A City Observed, Charles Dickens Museum
New exhibition celebrates Dickens’s London and the handcrafted signpost artwork that inspired his writing.
A new exhibition A City Observed will open on 2nd August, exploring the impact that handcrafted signpost artwork had on the writings of Charles Dickens and his representation of Victorian London.
The exhibition is being housed at the Charles Dickens Museum which is the author’s 19th century Holborn House, 48 Doughty Street and runs until November 2014. It explores signs of old London and their significance in the dirty and noisy streets of the 19th century, showcasing signs that inspired the writer.
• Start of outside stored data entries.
Record world : Type := mkWorld {
  (** [subprocess.run(cmd, shell=True)]: return code and the decoded,
      stripped output *)
  w_run : trace -> string -> Z * string;
  w_file : trace -> string -> file_state;
  w_exists : trace -> string -> bool;
  w_isfile : trace -> string -> bool;
  (** [true] when the directory could be made, the file touched, the file
      opened for writing *)
  w_mkdir : trace -> string -> bool;
  w_touch : trace -> string -> bool;
  w_open_w : trace -> string -> bool;
  (** [None] when [os.stat] fails *)
  w_getmtime : trace -> string -> option Z;
  w_getsize : trace -> string -> option Z;
  w_scandir : trace -> string -> list string;
  w_listdir : trace -> string -> option (list string);
  (** [os.walk(top)]: the [(root, files)] of each directory visited *)
  w_walk : trace -> string -> list (string * list string);
  w_glob : trace -> string -> list string;
  (** status code of [requests.post] *)
  w_post : trace -> string -> Z;
  (** [str(datetime.now())] *)
  w_now : trace -> string
}.

(** A computation over a state [S] that may raise. *)
Definition M (S A : Type) : Type := S -> S * res A.

Definition ret {S A} (a : A) : M S A := fun s => (s, Ok a).
Definition raise {S A} (e : exn) : M S A := fun s => (s, Raise e).
Definition lift {S A} (r : res A) : M S A := fun s => (s, r).

Definition bind {S A B} (m : M S A) (k : A -> M S B) : M S B :=
  fun s => match m s with
           | (s', Ok a) => k a s'
           | (s', Raise e) => (s', Raise e)
           end.
(** * Copy-on-write string buffers of [include/amvsimpstr.h]

    A shallow embedding of [BStringData], [IAmvStringMgr] and
    [CSimpleStringT] (namespace AMV), and the properties of the
    buffer-sharing protocol: fork on write, growth, assignment, append,
    concatenation, locking and the payload invariant.

    Memory is a finite map from payload addresses to buffers; a buffer is
    its header fields together with its payload.  Every member function of
    [CSimpleStringT] is a computation in a state-and-fault monad over the
    heap and the handle's [m_pszData]. *)

From stdpp Require Import base option gmap.
From Stdlib Require Import ZArith Lia Ascii String List.

Local Open Scope Z_scope.

(** ** Machine integers *)

Definition INT_MAX : Z := 2147483647.
Definition INT_MIN : Z := -2147483648.

(** Conversion of a mathematical value to [int] / [long] (32 bits, two's
    complement), to [UINT] and to [UINT_PTR]. *)
Definition to_int (z : Z) : Z := (z + 2147483648) mod 4294967296 - 2147483648.
Definition to_uint (z : Z) : Z := z mod 4294967296.
Definition to_uintptr (z : Z) : Z := z mod 18446744073709551616.

Definition is_int (z : Z) : Prop := INT_MIN <= z <= INT_MAX.

(** ** Characters and buffers *)

Definition XCHAR : Type := ascii.
Definition NUL : XCHAR := Ascii.zero.
Definition is_nul (c : XCHAR) : bool := Ascii.eqb c NUL.

(** A buffer is named by the address of its payload ([data()], which is
    what [m_pszData] holds); the header sits just in front of it. *)
Abbreviation addr := Z (only parsing).
(** [IAmvStringMgr*]; [0] is the null pointer. *)
Abbreviation mgr := Z (only parsing).

Record BStringData : Type := mkBStringData {
  pStringMgr : mgr;
  nDataLength : Z;
  nAllocLength : Z;
  nRefs : Z;
  data : Z -> XCHAR
}.

Abbreviation heap := (gmap Z BStringData) (only parsing).

Definition with_nRefs (b : BStringData) (n : Z) : BStringData :=
  mkBStringData (pStringMgr b) (nDataLength b) (nAllocLength b) n (data b).
Definition with_nDataLength (b : BStringData) (n : Z) : BStringData :=
  mkBStringData (pStringMgr b) n (nAllocLength b) (nRefs b) (data b).
Definition with_data (b : BStringData) (d : Z -> XCHAR) : BStringData :=
  mkBStringData (pStringMgr b) (nDataLength b) (nAllocLength b) (nRefs b) d.

(** [d[i] = c] *)
Definition poke (d : Z -> XCHAR) (i : Z) (c : XCHAR) : Z -> XCHAR :=
  fun j => if j =? i then c else d j.

(** The effect of [memcpy]/[memmove] of [n] units read from [src] onto
    [d + off]: the source is read as it was before the call. *)
Definition blit (d : Z -> XCHAR) (off : Z) (src : Z -> XCHAR) (n : Z)
  : Z -> XCHAR :=
  fun j => if (off <=? j) && (j <? off + n) then src (j - off) else d j.

Definition IsLocked (b : BStringData) : bool := nRefs b <? 0.
Definition IsShared (b : BStringData) : bool := nRefs b >? 1.

(** [CNilStringData::CNilStringData], with the manager already set. *)
Definition CNilStringData (m : mgr) : BStringData :=
  mkBStringData m 0 0 2 (fun _ => NUL).

(** ** Source pointers

    A [PCXSTR] argument is null, points [off] units into the payload of a
    buffer, or points at the start of an array owned by the caller.  Past
    the end of such an array the model reads NUL, so [External cs] is the
    literal [cs] with its terminator. *)
Inductive PCXSTR : Type :=
| NULL
| InBuf (p : addr) (off : Z)
| External (cs : list XCHAR).

Definition ext_mem (cs : list XCHAR) : Z -> XCHAR :=
  fun i => if i <? 0 then NUL else nth (Z.to_nat i) cs NUL.

(** What can be read through a pointer; [None] for null and for a pointer
    into a buffer that is not live. *)
Definition deref (h : heap) (psz : PCXSTR) : option (Z -> XCHAR) :=
  match psz with
  | NULL => None
  | InBuf p off =>
      match h !! p with
      | Some b => Some (fun i => data b (off + i))
      | None => None
      end
  | External cs => Some (ext_mem cs)
  end.

(** [pszSrc - GetString()] as [UINT_PTR], compared with [nOldLength]:
    pointers into different allocations are never within one payload of
    each other, so only a pointer into the same buffer can pass the test. *)
Definition ptr_diff (psz : PCXSTR) (base : addr) : option Z :=
  match psz with
  | InBuf p off => if p =? base then Some (to_uintptr off) else None
  | _ => None
  end.

(** Index of the first NUL at or after [i], looking at [fuel] units. *)
Fixpoint find_nul (f : Z -> XCHAR) (fuel : nat) (i : Z) : Z :=
  match fuel with
  | O => i
  | S k => if is_nul (f i) then i else find_nul f k (i + 1)
  end.

Definition strnlen (f : Z -> XCHAR) (n : Z) : Z := find_nul f (Z.to_nat n) 0.

(** ** The state-and-fault monad *)

(** Modelled from the spec: [include/amvdefine.h], which defines [AmvThrow],
    [AMVENSURE], [AMVENSURE_THROW] and [AMVASSERT], is not part of the
    sources.  [AmvThrow(msg)] raises a catchable fault named by its
    message, [AMVENSURE_THROW(c, msg)] raises it when [c] is false,
    [AMVENSURE(c)] raises a fault of its own when [c] is false, and
    [AMVASSERT(c)] is a debug assertion, compiled out.  A read or write
    through a pointer that is not live has no meaning in the source; here
    it stops the computation with [InvalidAccess]. *)
Inductive fault : Type :=
| OutOfMemory        (* AmvThrow("Out of memory") *)
| InvalidArgument    (* AmvThrow("Invalid arguments") *)
| EnsureFailed       (* a failed AMVENSURE *)
| InvalidAccess.     (* a read or write through a pointer that is not live *)

Record State : Type := mkState {
  mem : heap;
  m_pszData : addr
}.

Inductive Res (A : Type) : Type :=
| Ok (a : A) (s : State)
| Throw (e : fault) (s : State).
Arguments Ok {A} a s.
Arguments Throw {A} e s.

Definition M (A : Type) : Type := State -> Res A.

Definition ret {A} (a : A) : M A := fun s => Ok a s.
Definition bind {A B} (m : M A) (k : A -> M B) : M B :=
  fun s => match m s with
           | Ok a s' => k a s'
           | Throw e s' => Throw e s'
           end.
Definition AmvThrow {A} (e : fault) : M A := fun s => Throw e s.

Notation "x <~ m ; k" := (bind m (fun x => k))
  (at level 100, m at next level, right associativity,
   format "'[v' x  <~  m ; '/' k ']'").
Notation "m ;; k" := (bind m (fun _ => k))
  (at level 100, right associativity, format "'[v' m ;; '/' k ']'").

Definition get_this : M addr := fun s => Ok (m_pszData s) s.

(** Reading and writing a header through a [BStringData*]. *)
Definition load (p : addr) : M BStringData :=
  fun s => match mem s !! p with
           | Some b => Ok b s
           | None => Throw InvalidAccess s
           end.
Definition store (p : addr) (b : BStringData) : M unit :=
  fun s => Ok tt (mkState (<[p := b]> (mem s)) (m_pszData s)).

(** ** The allocator interface *)

Record IAmvStringMgr : Type := {
  Allocate : mgr -> Z -> Z -> heap -> option addr * heap;
  Free : mgr -> addr -> heap -> heap;
  Reallocate : mgr -> addr -> Z -> Z -> heap -> option addr * heap;
  GetNilString : mgr -> heap -> addr * heap;
  Clone : mgr -> mgr
}.

Definition sizeof_XCHAR : Z := 1.

Section CSimpleStringT.

Variable Mgr : IAmvStringMgr.

(** Calls through the manager's interface. *)
Definition mgr_Allocate (m : mgr) (nAllocLength nCharSize : Z)
  : M (option addr) :=
  fun s => let '(r, h) := Allocate Mgr m nAllocLength nCharSize (mem s) in
           Ok r (mkState h (m_pszData s)).
Definition mgr_Free (m : mgr) (pData : addr) : M unit :=
  fun s => Ok tt (mkState (Free Mgr m pData (mem s)) (m_pszData s)).
Definition mgr_Reallocate (m : mgr) (pData : addr) (nAllocLength nCharSize : Z)
  : M (option addr) :=
  fun s => let '(r, h) := Reallocate Mgr m pData nAllocLength nCharSize (mem s) in
           Ok r (mkState h (m_pszData s)).
Definition mgr_GetNilString (m : mgr) : M addr :=
  fun s => let '(p, h) := GetNilString Mgr m (mem s) in
           Ok p (mkState h (m_pszData s)).

(** *** [BStringData] member functions ([AMVASSERT] compiles to nothing) *)

Definition AddRef (p : addr) : M unit :=
  b <~ load p;
  store p (with_nRefs b (to_int (nRefs b + 1))).

Definition Lock (p : addr) : M unit :=
  b <~ load p;
  let n := to_int (nRefs b - 1) in
  store p (with_nRefs b (if n =? 0 then -1 else n)).

Definition Release (p : addr) : M unit :=
  b <~ load p;
  let n := to_int (nRefs b - 1) in
  store p (with_nRefs b n);;
  if n <=? 0 then mgr_Free (pStringMgr b) p else ret tt.

Definition Unlock (p : addr) : M unit :=
  b <~ load p;
  if IsLocked b then
    let n := to_int (nRefs b + 1) in
    store p (with_nRefs b (if n =? 0 then 1 else n))
  else ret tt.

(** *** Character helpers *)

(** [memcpy(pchDest + off, pchSrc, nChars)] on the payload of [pchDest].
    Copying nothing touches nothing; otherwise both ends must be live. *)
Definition memcpy (pchDest : addr) (off : Z) (pchSrc : PCXSTR) (nChars : Z)
  : M unit :=
  if nChars =? 0 then ret tt
  else fun s =>
    match deref (mem s) pchSrc, mem s !! pchDest with
    | Some f, Some b =>
        if nChars <? 0 then Throw InvalidAccess s
        else Ok tt (mkState (<[pchDest := with_data b (blit (data b) off f nChars)]> (mem s))
                            (m_pszData s))
    | _, _ => Throw InvalidAccess s
    end.
(** * web3auth.js: the secret life cycle and the key derivation chain

    A shallow embedding of [src/web3auth.js].  The module keeps two
    variables, [web3auth] (the client handle, [null] until [init]) and
    [secret] (whatever the provider returned, [null] until recovered), and
    exposes three asynchronous operations ([init], [recoverSecret],
    [forgetSecret]) and seven synchronous accessors.

    Everything the module imports (the Web3Auth modal client, the bip39 and
    bip32 packages, the constants file) is an interface here: the class
    [Collaborators].  An [await] is sequencing: the module has one logical
    actor. *)

From Stdlib Require Import ZArith NArith List String Ascii Bool Lia.
From Stdlib.Strings Require Import Byte.
From Stdlib Require Import DecimalString DecimalN DecimalZ.
Import ListNotations.
Open Scope string_scope.

(** ** JavaScript values and thrown errors *)

(** The values the provider may hand back and the module stores in
    [secret] without looking at them. *)
Inductive value : Type :=
| VUndefined
| VNull
| VBool (b : bool)
| VNumber (z : Z)
| VNaN
| VString (s : string)
| VBuffer (bytes : list byte).

(** ECMAScript ToBoolean, the test behind [!secret]. *)
Definition ToBoolean (v : value) : bool :=
  match v with
  | VUndefined | VNull | VNaN => false
  | VBool b => b
  | VNumber z => negb (z =? 0)%Z
  | VString s => match s with EmptyString => false | String _ _ => true end
  | VBuffer _ => true
  end.

(** A thrown value: an [Error] object with its message, or anything else a
    collaborator throws. *)
Inductive exn (F : Type) : Type :=
| Error (message : string)
| Thrown (x : F).
Arguments Error {F} message.
Arguments Thrown {F} x.

Inductive result (E A : Type) : Type :=
| Ok (a : A)
| Throw (e : E).
Arguments Ok {E A} a.
Arguments Throw {E A} e.

Definition bindR {E A B} (r : result E A) (k : A -> result E B) : result E B :=
  match r with
  | Ok a => k a
  | Throw e => Throw e
  end.

Notation "'let?' x := r 'in' k" := (bindR r (fun x => k))
  (at level 10, x name, r at level 100, k at level 200).

Definition is_ok {E A} (r : result E A) : bool :=
  match r with Ok _ => true | Throw _ => false end.

(** Default parameter values: [f(x = d)] takes [d] when the argument is
    omitted. *)
Definition default {A} (d : A) (o : option A) : A :=
  match o with Some a => a | None => d end.

(** ** The imported interfaces *)

Class Collaborators : Type := {
  (** thrown values that are not plain [Error] objects *)
  Foreign : Type;
  (** the state of everything outside the module: the identity provider,
      the user in front of the login modal *)
  Outside : Type;
  Web3Auth : Type;
  ChainConfig : Type;
  PrivateKeyProvider : Type;
  Adapter : Type;
  Seed : Type;
  HDKey : Type;
  KeyBytes : Type;
  (** [AB_WEB3AUTH_CONF.AB_testnet] of utils/web3auth.constants.js *)
  AB_testnet : ChainConfig;
  (** [new CommonPrivateKeyProvider({config: {chainConfig}})] *)
  new_CommonPrivateKeyProvider :
    ChainConfig -> Outside -> result (exn Foreign) PrivateKeyProvider * Outside;
  (** [new OpenloginAdapter({privateKeyProvider})] *)
  new_OpenloginAdapter :
    PrivateKeyProvider -> Outside -> result (exn Foreign) Adapter * Outside;
  (** [new window.Modal.Web3Auth({clientId, chainConfig, web3AuthNetwork,
      authMode})] *)
  new_Web3Auth :
    string -> ChainConfig -> string -> string ->
    Outside -> result (exn Foreign) Web3Auth * Outside;
  configureAdapter :
    Web3Auth -> Adapter -> Outside -> result (exn Foreign) unit * Outside;
  initModal : Web3Auth -> Outside -> result (exn Foreign) unit * Outside;
  connect : Web3Auth -> Outside -> result (exn Foreign) unit * Outside;
  (** [web3auth.provider.request({method})] *)
  provider_request :
    Web3Auth -> string -> Outside -> result (exn Foreign) value * Outside;
  logout : Web3Auth -> Outside -> result (exn Foreign) unit * Outside;
  (** bip39 *)
  entropyToMnemonic : value -> result (exn Foreign) string;
  mnemonicToSeedSync : string -> result (exn Foreign) Seed;
  (** @scure/bip32 *)
  fromMasterSeed : Seed -> result (exn Foreign) HDKey;
  derive : HDKey -> string -> result (exn Foreign) HDKey;
  privateKey : HDKey -> KeyBytes;
  publicKey : HDKey -> KeyBytes
}.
Much of what has fed the public imagination about Victorian London has come to us through the writings of Charles Dickens.
In an age of no internet and no television traders and crafts people relied on the visual impact of their signs to attract people’s notice. Dickens, the arch observer, not only noticed them, but used them in his writing to create the vibrant scenes we know so well…
“I am always wandering here and there from my rooms in Covent-garden, London – now about the city streets… seeing many little things, and some great things, which, because they interest me, I think may interest others.”
Striking objects from the Museum’s collection are joined by a truly engaging exhibit, the Dog and Pot Inn Sign, a sign familiar to the boy Dickens as he walked to work at the Blacking Factory while his father served time at the The Marshalsea Prison.
The exhibition will be seen in the context of Dickens’s London home. Here the young husband and father, and staggeringly talented writer, lived and worked, creating characters such as Fagin, whose lair is situated not far from where the writer lived. Dickens drew inspiration from the city streets, which he regularly walked, sometimes 15 miles a night, to fire his imagination.
If you seek a peek into the commercial life of Victorian London and want to get to know the man, who more than any other, shaped our view of this time and this place, then you need look no further than Charles Dickens Museum, and its arresting exhibition.
The show is suitable for all ages. Its objects will inspire your curiosity and its activities will move you to look with renewed interest at objects previously ignored, like inn signs and manhole covers.
This summer visitors can also enjoy a variety of events including free family activity days, guided costumed tours, walks of Dickensian London and the opportunity to relax in the oasis of the beautiful courtyard garden café.